(Saved entries)
=-=-=

Lemma clear_expired_takes open now (s s' : PoolInner K) :
  pool_inv s → clear_expired cfg open now s = Ret s' → takes s s' [] (λ _, False).
Proof.
  intros [Hi Hs Hq Hn]. unfold clear_expired. destruct (idle_timeout cfg) as [dur|]; [|done]. intros [= <-].
  split; try done.
  - split; try done. simpl. intros k l' Hl. rewrite lookup_omap in Hl. apply bind_Some in Hl as (l & Hl & Hf).
    destruct (Hi k l Hl) as [Hlen Hall]. set (l2 := filter _ l) in Hf.
    assert (length l2 ≤ length l) by apply length_filter. assert (Forall (λ e, pc_key (value e) = k) l2).
    { apply Forall_forall. intros e [_ He]%list_elem_of_filter. by eapply Forall_forall in Hall. }
    clearbody l2. destruct l2 as [|e l3]; simplify_eq. split; [simpl in *; lia|done].
  - intros x. rewrite !pool_ids_count, cnt_nil. simpl.
    match goal with |- context [omap ?g (idle s)] =>
      enough (cnt x (flat idle_ids (omap g (idle s))) ≤ cnt x (flat idle_ids (idle s))) by lia end.
    apply flat_omap. intros l.
    pose proof (idle_ids_filter (λ e, open (value e) = true ∧ expires (Some dur) now (idle_at e) = false) l x).
    by destruct (filter _ l).
Qed.

Lemma pop_spec open timeout now key (l : list (Idle K)) o l' :
  pop open timeout now l = (o, l') → Forall (λ e, pc_key (value e) = key) l →
  length l' ≤ length l ∧ Forall (λ e, pc_key (value e) = key) l' ∧
  (∀ x, cnt x (idle_ids l') + cnt x (from_option (λ e, uid (value e)) [] o) ≤ cnt x (idle_ids l)) ∧
  match o with
  | Some e => open (value e) = true ∧ expires timeout now (idle_at e) = false ∧ pc_key (value e) = key
  | None => l' = []
  end.
Proof.
  revert l'. induction l as [|e l IH]; intros l'; simpl.
  { intros [= <- <-] _. split_and!; try done. }
  intros Hp [He Hl]%Forall_cons.
  assert (∀ l'', pop open timeout now l = (o, l'') → l'' = l' → _) as Hskip by (intros l'' Hpop ->; exact (IH l' Hpop Hl)).
  assert (∀ x, cnt x (idle_ids l) ≤ cnt x (idle_ids (e :: l))) as Hcons by (intros x; rewrite idle_ids_cons; lia).
  destruct (open (value e)) eqn:Ho; simpl in Hp.
  2:{ destruct (Hskip _ Hp eq_refl) as (H1 & H2 & H3 & H4). split_and!; [lia|done| |done]. intros x. etransitivity; [apply H3|apply Hcons]. }
  destruct (expires timeout now (idle_at e)) eqn:Hx.
  { destruct (Hskip _ Hp eq_refl) as (H1 & H2 & H3 & H4). split_and!; [lia|done| |done]. intros x. etransitivity; [apply H3|apply Hcons]. }
  destruct (can_share (value e)) eqn:Hs; [rewrite (reserve_shared _ Hs) in Hp|rewrite (reserve_unique _ Hs) in Hp]; simplify_eq/=.
  - split_and!; [lia|by constructor| |done|done|done]. intros x. rewrite !idle_ids_cons. simpl. rewrite (uid_shared _ Hs), cnt_nil. lia.
  - split_and!; [lia|done| |done|done|done]. intros x. rewrite !idle_ids_cons. lia.
Qed.

(** A table of idle connections from which some are taken. *)
Lemma set_idle_takes (s : PoolInner K) key l' out :
  pool_inv s → (l' = [] ∨ ∃ l, idle s !! key = Some l ∧ length l' ≤ length l) →
  Forall (λ e, pc_key (value e) = key) l' →
  (∀ x, cnt x (idle_ids l') + cnt x out ≤ cnt x (idle_ids (default [] (idle s !! key)))) →
  takes s (set_idle s (match l' with [] => delete key (idle s) | _ => <[key := l']> (idle s) end)) out (λ _, False).
Proof.
  intros [Hi Hs Hq Hn] Hlen Hall Hcount. split; try done.
  - split; try done. simpl. intros k l. destruct l' as [|e l'].
    + intros [_ Hl]%lookup_delete_Some. by apply Hi.
    + intros [[<- <-]|[_ Hl]]%lookup_insert_Some; [|by apply Hi]. destruct Hlen as [?|(l & Hl & Hlen)]; [done|].
      destruct (Hi _ _ Hl) as [? _]. split; [simpl in *; lia|done].
  - intros x. rewrite !pool_ids_count. simpl. specialize (Hcount x). destruct l' as [|e l'].
    + pose proof (flat_remove idle_ids (idle s) key x) as Hr. rewrite from_option_idle in Hr.
      change (idle_ids []) with (@nil nat) in Hcount. rewrite cnt_nil in Hcount. lia.
    + pose proof (flat_update idle_ids (idle s) key (e :: l') x) as Hr. rewrite from_option_idle in Hr. lia.
Qed.

(** ** Checkouts *)

(** The new waiter of a checkout. *)
Lemma new_waiter (s : PoolInner K) key tx :
  pool_inv s → chans s !! tx = None →
  let s' := mkPool (connecting s) (idle s) (<[key := queue s key ++ [tx]]> (waiters s)) (idle_interval s)
              (<[tx := (key, Empty)]> (chans s)) in
  pool_inv s' ∧ (∀ x, cnt x (pool_ids s') = cnt x (pool_ids s)) ∧ attended s' key tx ∧
  (∀ k w, attended s k w → attended s' k w).
Proof.
  intros [Hi Hs Hq Hn] Htx s'.
  assert (∀ k, queue s' k = if decide (key = k) then queue s k ++ [tx] else queue s k) as Hqueue.
  { intros k. unfold queue at 1, s'. simpl. case_decide; subst; [by rewrite lookup_insert_eq|by rewrite lookup_insert_ne]. }
  assert (∀ k w, w ∈ queue s k → w ≠ tx) as Hfresh.
  { intros k w Hw ->. destruct (Hq k tx Hw); congruence. }
  split_and!.
  - split; [exact Hi| | |]; simpl.
    + intros w k c [[<- [=]]|[_ Hw]]%lookup_insert_Some. by eapply Hs.
    + intros k w. rewrite Hqueue. intros Hw.
      assert (w ∈ queue s k ∨ w = tx ∧ key = k) as [Hin|[-> ->]]; [|rewrite lookup_insert_ne by (symmetry; by eapply Hfresh); by apply Hq|rewrite lookup_insert_eq; auto].
      case_decide; [|by left]. apply elem_of_app in Hw as [Hw| ->%list_elem_of_singleton]; auto.
    + intros k. rewrite Hqueue. case_decide; [|done]. apply NoDup_app. split_and!; [done| |apply NoDup_singleton].
      intros w Hw ->%list_elem_of_singleton. by eapply Hfresh.
  - intros x. rewrite !pool_ids_count. simpl. rewrite flat_insert by done. simpl. done.
  - exists Empty. simpl. rewrite lookup_insert_eq. split_and!; [done|done|]. intros _. rewrite Hqueue, decide_True by done. set_solver.
  - intros k w (st & Hw & Hne & Hin). exists st. simpl. rewrite lookup_insert_ne by congruence.
    split_and!; [done|done|]. intros Hst. rewrite Hqueue. specialize (Hin Hst). case_decide; set_solver.
Qed.

(** A channel that is not in a queue goes. *)
Lemma delete_chan_takes (s : PoolInner K) rx :
  pool_inv s → (∀ k, rx ∉ queue s k) →
  takes s (mkPool (connecting s) (idle s) (waiters s) (idle_interval s) (delete rx (chans s)))
    (from_option chan_ids [] (chans s !! rx)) (λ w, w = rx).
Proof.
  intros [Hi Hs Hq Hn] Hrx. split.
  - split; [exact Hi| | |exact Hn]; simpl.
    + intros w k c [_ Hw]%lookup_delete_Some. by eapply Hs.
    + intros k w Hw. rewrite lookup_delete_ne; [by apply Hq|]. intros ->. by eapply Hrx.
  - intros x. rewrite !pool_ids_count. simpl. pose proof (flat_remove chan_ids (chans s) rx x). lia.
  - intros w. simpl. rewrite lookup_delete_is_Some. tauto.
  - intros k w Hne (st & Hw & H2 & H3). exists st. simpl. rewrite lookup_delete_ne by congruence. done.
Qed.

Lemma attended_not_queued (s : PoolInner K) k w st :
  pool_inv s → chans s !! w = Some (k, st) → st ≠ Empty → st ≠ RxDropped → ∀ k', w ∉ queue s k'.
Proof. intros [_ _ Hq _] Hw H1 H2 k' Hin. destruct (Hq k' w Hin); congruence. Qed.

Definition poll_result (co : Checkout K) (tx : nat) (open : PoolClient K → bool) (s s' : PoolInner K) (co' : Checkout K)
    (r : Poll) : Prop :=
  match r with
  | PollPending => (∃ w, co_waiter co' = Some w ∧ attended s' (co_key co) w ∧ (w = tx ∨ co_waiter co = Some w)) ∧
      ∀ x, cnt x (pool_ids s') ≤ cnt x (pool_ids s)
  | PollReady (Ok p) => p_key p = co_key co ∧ pc_key (p_value p) = co_key co ∧ open (p_value p) = true ∧
      p_is_reused p = true ∧ ∀ x, cnt x (pool_ids s') + cnt x (uid (p_value p)) ≤ cnt x (pool_ids s)
  | PollReady (Err e) => ∀ x, cnt x (pool_ids s') ≤ cnt x (pool_ids s)
  end.

Record polled (co : Checkout K) (tx : nat) (open : PoolClient K → bool) (s s' : PoolInner K) (co' : Checkout K) (r : Poll) : Prop := {
  po_inv : pool_inv s';
  po_connecting : connecting s' = connecting s;
  po_key : co_key co' = co_key co;
  po_chans : ∀ w, is_Some (chans s' !! w) → is_Some (chans s !! w) ∨ w = tx ∧ r = PollPending;
  po_attended : ∀ k w, co_waiter co ≠ Some w → attended s k w → attended s' k w;
  po_result : poll_result co tx open s s' co' r
}.

(** A checkout that waits. *)
Lemma poll_waiting open now tx co w (s s' : PoolInner K) co' r :
  pool_inv s → co_waiter co = Some w → attended s (co_key co) w →
  checkout_poll cfg open now tx co s = (s', co', r) → polled co tx open s s' co' r.
Proof.
  intros Hinv Hco Hatt. unfold checkout_poll, poll_waiter. rewrite Hco. destruct Hatt as (st & Hw & Hne & Hin).
  unfold chan_of. rewrite Hw. simpl.
  assert (st ≠ Empty → takes s (mkPool (connecting s) (idle s) (waiters s) (idle_interval s) (delete w (chans s)))
    (chan_ids (co_key co, st)) (λ w', w' = w)) as Htk.
  { intros Hst. pose proof (delete_chan_takes s w Hinv (attended_not_queued s _ w st Hinv Hw Hst Hne)) as Ht. by rewrite Hw in Ht. }
  destruct st as [|c| |]; [| | |done].
  - intros [= <- <- <-]. split; try done; [by left|]. split; [|done]. exists w. split_and!; [done| |by right].
    by exists Empty.
  - destruct (Htk ltac:(done)) as [H1 H2 H3 H4]. intros [= <- <- <-]. split; try done; [by left; apply H3|intros k w' Hw'; apply H4; congruence|].
    simpl. destruct (open c) eqn:Ho; simpl.
    + split_and!; try done. by eapply (pi_sent _ Hinv).
    + intros x. specialize (H2 x). lia.
  - destruct (Htk ltac:(done)) as [H1 H2 H3 H4]. intros [= <- <- <-]. split; try done; [by left; apply H3|intros k w' Hw'; apply H4; congruence|].
    simpl. intros x. specialize (H2 x). lia.
Qed.

(** A checkout on its first poll. *)
Lemma poll_first_checkout open now tx co (s s' : PoolInner K) co' r :
  pool_inv s → co_waiter co = None → chans s !! tx = None →
  checkout_poll cfg open now tx co s = (s', co', r) → polled co tx open s s' co' r.
Proof.
  intros Hinv Hco Htx. unfold checkout_poll, poll_waiter, checkout. rewrite Hco.
  assert (∃ o l', (match idle s !! co_key co with
      | Some l => let '(e, l) := pop open (idle_timeout cfg) now l in
        (e, match e, l with Some _, _ :: _ => <[co_key co := l]> (idle s) | _, _ => delete (co_key co) (idle s) end)
      | None => (None, delete (co_key co) (idle s)) end) =
      (o, match l' with [] => delete (co_key co) (idle s) | _ => <[co_key co := l']> (idle s) end) ∧
    takes s (set_idle s (match l' with [] => delete (co_key co) (idle s) | _ => <[co_key co := l']> (idle s) end))
      (from_option (λ e, uid (value e)) [] o) (λ _, False) ∧
    match o with Some e => open (value e) = true ∧ pc_key (value e) = co_key co | None => True end) as (o & l' & -> & Htk & Ho).
  { destruct (idle s !! co_key co) as [l|] eqn:Hl.
    - destruct (pop open (idle_timeout cfg) now l) as [o l'] eqn:Hpop.
      destruct (pop_spec _ _ _ (co_key co) _ _ _ Hpop) as (H1 & H2 & H3 & H4); [by apply (pi_idle _ Hinv)|].
      exists o, l'. split; [|split].
      + destruct o; [|by subst l']. by destruct l'.
      + apply set_idle_takes; [done|right; by exists l|done|]. by rewrite Hl.
      + destruct o; [|done]. tauto.
    - exists None, []. split_and!; [done| |done]. apply (set_idle_takes s (co_key co) [] []); [done|by left|constructor|]. intros x. rewrite Hl. done. }
  set (s1 := set_idle s _) in *. destruct Htk as [H1 H2 H3 H4]. destruct o as [e|]; simpl.
  - intros [= <- <- <-]. destruct Ho as [Ho Hk]. split; try done. by left.
  - destruct (new_waiter s1 (co_key co) tx H1 Htx) as (Hi & Hc & Ha & Hk). unfold queue in *. simpl in *.
    rewrite Hco. intros [= <- <- <-]. split; try done.
    + intros w. simpl. intros [<-|[_ Hw]]%lookup_insert_is_Some; [by right|by left].
    + intros k w _ Hatt. apply Hk, H4; [tauto|done].
    + split; [|intros x; rewrite Hc; specialize (H2 x); simpl in H2; lia]. exists tx. split_and!; [done|done|by left].
Qed.

(** A receiver that is dropped. *)
Lemma drop_rx_takes w (s : PoolInner K) : pool_inv s → takes s (drop_rx w s) [] (λ w', w' = w).
Proof.
  intros Hinv. pose proof Hinv as [Hi Hs Hq Hn]. unfold drop_rx, chan_of. destruct (chans s !! w) as [[k st]|] eqn:Hw; simpl.
  2:{ split; try done; intros x; rewrite !pool_ids_count, cnt_nil; simpl; lia. }
  destruct st as [|c| |].
  - split; simpl.
    + split; [exact Hi| | |exact Hn]; simpl.
      * intros w' k' c. rewrite set_chan_lookup. case_decide; subst; [by rewrite Hw|apply Hs].
      * intros k' w' Hw'. rewrite set_chan_lookup. case_decide; subst; [|by apply Hq].
        rewrite Hw. simpl. right. destruct (Hq _ _ Hw'); congruence.
    + intros x. rewrite !pool_ids_count, cnt_nil. simpl. erewrite set_chan_count by done.
      change (chan_ids (k, RxDropped)) with (@nil nat). rewrite cnt_nil. lia.
    + intros w'. rewrite set_chan_lookup. case_decide; subst; [by rewrite Hw|done].
    + intros k' w' Hne (st & H1 & H2 & H3). exists st. simpl. rewrite set_chan_lookup, decide_False by congruence. done.
  - destruct (delete_chan_takes s w Hinv) as [H1 H2 H3 H4]; [by eapply attended_not_queued|]. split; [done| |done|done].
    intros x. specialize (H2 x). rewrite cnt_nil. lia.
  - split; try done; intros x; rewrite !pool_ids_count, cnt_nil; simpl; lia.
  - split; try done; intros x; rewrite !pool_ids_count, cnt_nil; simpl; lia.
Qed.
(* ===== verification/Config.v ===== *)
(** Config: the static configuration ([config.rs], [lib.rs]): each setting from an
    environment variable, else from the file, else its default; the address of a server
    ([Address]); and the identity that the gateway reports ([ProxyMetadata]).

    The environment, the file system, the number of CPUs, the configuration of the resolver
    and the parsers of other packages (YAML, URIs, durations, expressions) are parameters.
    Durations are in nanoseconds. *)
From Stdlib Require Import SpecFloat.
From S2P Require Import Prelude Strs StdText IpParse DiscoveryTypes Http AgentTypes Cel AccessLog CaClient.

(** * Addresses of servers ([Address]) *)

Inductive Address := Localhost (ipv6_enabled : bool) (port : N) | SocketAddress (s : SocketAddr).

Definition Address_to_string (self : Address) : string :=
  match self with
  | Localhost _ port => "localhost:" +:+ Str.display_nat port
  | SocketAddress s => SocketAddr_to_string s
  end.

Definition ipv4_localhost : IpAddr := V4 (group (127 * 256) +:+ group 1).
Definition ipv6_localhost : IpAddr := V6 (zero_groups 7 +:+ group 1).
Definition ipv4_unspecified : IpAddr := V4 (zero_groups 2).
Definition ipv6_unspecified : IpAddr := V6 (zero_groups 8).

Definition into_iter (self : Address) : list SocketAddr :=
  match self with
  | Localhost ipv6_enabled port =>
    if ipv6_enabled then [{| sa_ip := ipv4_localhost; sa_port := port |}; {| sa_ip := ipv6_localhost; sa_port := port |}]
    else [{| sa_ip := ipv4_localhost; sa_port := port |}]
  | SocketAddress s => [s]
  end.

Definition Address_new (ipv6_enabled : bool) (s : string) : comp (result Address string) :=
  if Str.starts_with "localhost:" s then
    '(_, ports) ← expect (Str.split_once ":" s);
    Ret (let? port := uint_from_str U16_MAX ports in Ok (Localhost ipv6_enabled port))
  else Ret (let? a := ok_or (parse_socket_addr s) "invalid socket address syntax" in Ok (SocketAddress a)).

Definition Address_port (self : Address) : N :=
  match self with Localhost _ port => port | SocketAddress s => sa_port s end.

Definition with_ipv6 (ipv6 : bool) (self : Address) : Address :=
  match self with Localhost _ port => Localhost ipv6 port | x => x end.

Definition maybe_downgrade_ipv6 (updated_v6 : bool) (self : Address) : Address :=
  match self with Localhost true port => Localhost updated_v6 port | x => x end.

(** * The file *)

Record RawHTTP2 := {
  h2_window_size : option N;
  h2_connection_window_size : option N;
  h2_frame_size : option N;
  h2_pool_max_streams_per_conn : option N;
  h2_pool_unused_release_timeout : option N
}.
(** [add] keeps the order of the file, each key once. *)
Record RawLoggingFields := { raw_remove : list string; raw_add : list (string * string) }.
Record RawTracing := { otlp_endpoint : string; tracing_fields : option RawLoggingFields }.
Record RawLogging := { raw_filter : option string; logging_fields : option RawLoggingFields }.

Record RawConfig := {
  raw_enable_ipv6 : option bool;
  raw_local_xds_path : option string;
  raw_ca_address : option string;
  raw_xds_address : option string;
  raw_namespace : option string;
  raw_gateway : option string;
  raw_trust_domain : option string;
  raw_service_account : option string;
  raw_cluster_id : option string;
  raw_network : option string;
  raw_admin_addr : option string;
  raw_stats_addr : option string;
  raw_readiness_addr : option string;
  raw_auth_token : option string;
  raw_connection_termination_deadline : option N;
  raw_connection_min_termination_deadline : option N;
  raw_worker_threads : option string;
  raw_tracing : option RawTracing;
  raw_logging : option RawLogging;
  raw_http2 : option RawHTTP2
}.
Definition RawConfig_default : RawConfig :=
  Build_RawConfig None None None None None None None None None None None None None None None None None None None None.
(* ===== verification/ExtProc.v ===== *)
(** ExtProc: external processing of requests and responses ([http/ext_proc.rs]).

    The headers and the body of a message are sent to a server while its answers are
    applied: changes of headers, and chunks of the new body.  Two tasks run: one sends the
    body ([pump]), the other receives the answers until one ends the body ([pc]).  The
    system interleaves them with the server; queues are bounded as the code's channels.
    The same system stands for requests and for responses; [mutate_request] and
    [mutate_response] of [RequestPath] use its outcome. *)
From S2P Require Import Prelude Strs Http Filters Auth.

(** * Messages *)

Inductive Dir := DRequest | DResponse.

(** [ProcessingRequest]. *)
Inductive ProcessingRequest :=
| RequestHeaders (headers : list (string * string))
| RequestBody (body : string) (end_of_stream : bool)
| RequestTrailers (trailers : list (string * string))
| ResponseHeaders (headers : list (string * string))
| ResponseBody (body : string) (end_of_stream : bool)
| ResponseTrailers (trailers : list (string * string)).
(* ===== verification/Llm.v ===== *)
(** Llm: calls to LLM providers ([llm/mod.rs] and the [Provider]s of [llm/openai.rs],
    [llm/gemini.rs], [llm/vertex.rs], [llm/anthropic.rs], [llm/bedrock.rs]): how a
    request is set up, guarded, counted and translated, how the answer is translated
    back, and how the token limits are charged for it.

    [serde_json] on the message types, the tokenizer and the webhook are parameters.
    The token limiters are shared objects: the state is a heap from their handles. *)
From S2P Require Import Prelude Strs Json Http DiscoveryTypes AgentTypes Routing Filters Cel BufList Parse.
From S2P Require Import LlmTypes LlmGuard RateLimit HttpProxy.

(** * Errors and results *)

Inductive AIError :=
| MissingField (field : string) | ModelNotFound | MessageNotFound | AIIncompleteResponse | UnknownModel
| StreamingUnsupported | UnsupportedModel | UnsupportedContent | RequestTooLarge | PromptWebhookError
| RequestParsing | RequestMarshal | ResponseParsing | ResponseMarshal | JoinError.

Inductive RequestResult `{!HeaderMapOps} :=
| Success (req : Request) (info : LLMRequest)
| Rejected (resp : Response).

Definition provider (p : AIProvider) : string :=
  match p with
  | OpenAI _ => "openai" | Anthropic _ => "anthropic" | Gemini _ => "gemini"
  | Vertex _ _ _ => "vertex" | Bedrock _ _ => "bedrock"
  end.

(** * Setting up a request *)

Definition Vertex_get_path_for_model (region : option string) (project_id : string) : string :=
  "/v1beta1/projects/" +:+ project_id +:+ "/locations/" +:+ default "global" region +:+
  "/endpoints/openapi/chat/completions".

Definition Bedrock_get_path_for_model (model : string) : string := "/model/" +:+ model +:+ "/converse".

Section setup.
Context `{!HeaderMapOps, !HttpParsers}.
(** [Uri::from_parts], and the bearer token of the [authorization] header. *)
Context (Uri_from_parts : option string → option string → option string → result Uri string).
Context (bearer : list string → option string).

(** [modify_uri] with a new authority and path. *)
Definition set_destination (req : Request) (authority path : string) : result Request string :=
  let? uri := Uri_from_parts (uri_scheme (req_uri req)) (Some authority) (Some path) in
  Ok (with_uri req uri).

(** The same with texts that have to be parsed first. *)
Definition parse_destination (req : Request) (authority path : string) : result Request string :=
  let? path := ok_or (PathAndQuery_try_from path) "invalid path" in
  let? authority := ok_or (Authority_try_from authority) "invalid authority" in
  set_destination req authority path.

(** The bearer token becomes the key of Anthropic. *)
Definition move_api_key (req : Request) : result Request string :=
  match bearer (hdr_get_all (req_headers req) "authorization") with
  | None => Ok req
  | Some token =>
    let h := hdr_remove (req_headers req) "authorization" in
    let? api_key := ok_or (HeaderValue_from_str token) "invalid header value" in
    Ok (with_headers req (hdr_insert (hdr_insert h "x-api-key" api_key) "anthropic-version" "2023-06-01"))
  end.

(** The request after [setup_request]; on an error it is dropped. *)
Definition setup_request (p : AIProvider) (req : Request) : result Request string :=
  match p with
  | OpenAI _ => set_destination req "api.openai.com" "/v1/chat/completions"
  | Anthropic _ =>
    let? req := set_destination req "api.anthropic.com" "/v1/messages" in move_api_key req
  | Gemini _ => set_destination req "generativelanguage.googleapis.com" "/v1beta/openai/chat/completions"
  | Vertex _ region project_id =>
    parse_destination req (Vertex_get_host region) (Vertex_get_path_for_model region project_id)
  | Bedrock model region =>
    parse_destination req (Bedrock_get_host region) (Bedrock_get_path_for_model model)
  end.
End setup.

(** * Counting tokens *)

Inductive Tokenizer := O200kBase | Cl100kBase | R50kBase | P50kBase | P50kEdit | Gpt2.
#[export] Instance Tokenizer_eq_dec : EqDecision Tokenizer.
Proof. solve_decision. Defined.

Inductive CoreBPE := o200k_base | cl100k_base | r50k_base.

Definition get_bpe_from_tokenizer (t : Tokenizer) : CoreBPE :=
  match t with
  | O200kBase => o200k_base
  | Cl100kBase => cl100k_base
  | R50kBase | P50kBase | P50kEdit | Gpt2 => r50k_base
  end.

Section tokens.
(** [tiktoken_rs]: the tokenizer of a model, and the number of tokens of a text. *)
Context (get_tokenizer : string → option Tokenizer) (encode_len : CoreBPE → string → N).

(** The turn of the loop for one message. *)
Definition message_tokens (bpe : CoreBPE) (m : ChatCompletionMessage) : comp N :=
  text ← must_as_text (m_content m);
  Ret (3 + 1 + encode_len bpe text +
       match m_name m with Some name => encode_len bpe name + 1 | None => 0 end)%N.

Fixpoint sum_tokens (bpe : CoreBPE) (msgs : list ChatCompletionMessage) : comp N :=
  match msgs with
  | [] => Ret 0%N
  | m :: msgs => n ← message_tokens bpe m; rest ← sum_tokens bpe msgs; Ret (n + rest)%N
  end.

Definition num_tokens_from_messages (model : string) (messages : list ChatCompletionMessage)
    : comp (result N AIError) :=
  let tokenizer := default Cl100kBase (get_tokenizer model) in
  if decide (tokenizer ≠ Cl100kBase ∧ tokenizer ≠ O200kBase) then Ret (Err UnsupportedModel)
  else n ← sum_tokens (get_bpe_from_tokenizer tokenizer) messages; Ret (Ok (n + 3)%N).

(** The count runs in a task of its own: a panic there is an error here. *)
Definition to_llm_request (p : AIProvider) (req : ChatCompletionRequest) : result LLMRequest AIError :=
  let? tokens := match num_tokens_from_messages (cc_model req) (cc_messages req) with
                 | Ret r => r
                 | Panic => Err JoinError
                 end in
  Ok {| lr_input_tokens := tokens; lr_request_model := cc_model req; lr_provider := provider p;
        lr_streaming := default false (cc_stream req) |}.
End tokens.

(** * The texts of messages *)

(** [serde_json::to_vec] and [from_slice] on the message types. *)
Class LlmSerde := {
  request_from_slice : string → option ChatCompletionRequest;
  request_to_vec : ChatCompletionRequest → option string;
  anthropic_request_to_vec : Anthropic.MessagesRequest → option string;
  bedrock_request_to_vec : Bedrock.ConverseRequest → option string;
  response_from_slice : string → option ChatCompletionResponse;
  anthropic_response_from_slice : string → option Anthropic.MessagesResponse;
  bedrock_response_from_slice : string → option Bedrock.ConverseResponse;
  error_from_slice : string → option ChatCompletionErrorResponse;
  anthropic_error_from_slice : string → option string;
  bedrock_error_from_slice : string → option string;
  response_to_vec : ChatCompletionResponse → option string;
  error_to_vec : ChatCompletionErrorResponse → option string;
  is_utf8 : string → bool
}.

(** [process_request] of the provider and its text. *)
Definition provider_request `{!LlmSerde} (p : AIProvider) (req : ChatCompletionRequest) : option string :=
  match p with
  | OpenAI model => request_to_vec (openai_process_request model req)
  | Gemini model | Vertex model _ _ => request_to_vec (override_model model req)
  | Anthropic model => anthropic_request_to_vec (Anthropic.translate_request (override_model model req))
  | Bedrock model _ => bedrock_request_to_vec (Bedrock.translate_request (with_model req model))
  end.

(** [now] and [now_ms] are the clock in seconds and milliseconds. *)
Definition provider_response `{!LlmSerde} (now_ms : N) (now : Z) (p : AIProvider) (bytes : string)
    : result ChatCompletionResponse AIError :=
  match p with
  | OpenAI _ | Gemini _ | Vertex _ _ _ => ok_or (response_from_slice bytes) ResponseParsing
  | Anthropic _ =>
    let? resp := ok_or (anthropic_response_from_slice bytes) ResponseParsing in
    Ok (Anthropic.translate_response now resp)
  | Bedrock model _ =>
    let? resp := ok_or (bedrock_response_from_slice bytes) ResponseParsing in
    map_err (λ _, AIIncompleteResponse) (Bedrock.translate_response now_ms now resp model)
  end.

Definition provider_error `{!LlmSerde} (p : AIProvider) (bytes : string)
    : result ChatCompletionErrorResponse AIError :=
  match p with
  | OpenAI _ | Gemini _ | Vertex _ _ _ => ok_or (error_from_slice bytes) ResponseParsing
  | Anthropic _ =>
    let? resp := ok_or (anthropic_error_from_slice bytes) ResponseParsing in
    Ok (Anthropic.translate_error resp)
  | Bedrock _ _ =>
    let? resp := ok_or (bedrock_error_from_slice bytes) ResponseParsing in
    Ok (Bedrock.translate_error resp)
  end.

(** [StatusCode::is_success] *)
Definition is_success (status : Z) : bool := bool_decide (200 ≤ status < 300)%Z.

Definition process_response_status `{!LlmSerde} (now_ms : N) (now : Z) (p : AIProvider) (status : Z)
    (bytes : string) : result (result ChatCompletionResponse ChatCompletionErrorResponse) AIError :=
  if is_success status then let? r := provider_response now_ms now p bytes in Ok (Ok r)
  else let? e := provider_error p bytes in Ok (Err e).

=-=-=

◆ TASK DIRECTIONS ◆
An exact copy of the lines above between the line holding "environment variable, else" and the line holding "The environment, the", inclusive, is the whole answer.

◆ SOLVED EXERCISE ◆
    environment variable, else from the file, else its default; the address of a server
    ([Address]); and the identity that the gateway reports ([ProxyMetadata]).

    The environment, the file system, the number of CPUs, the configuration of the resolver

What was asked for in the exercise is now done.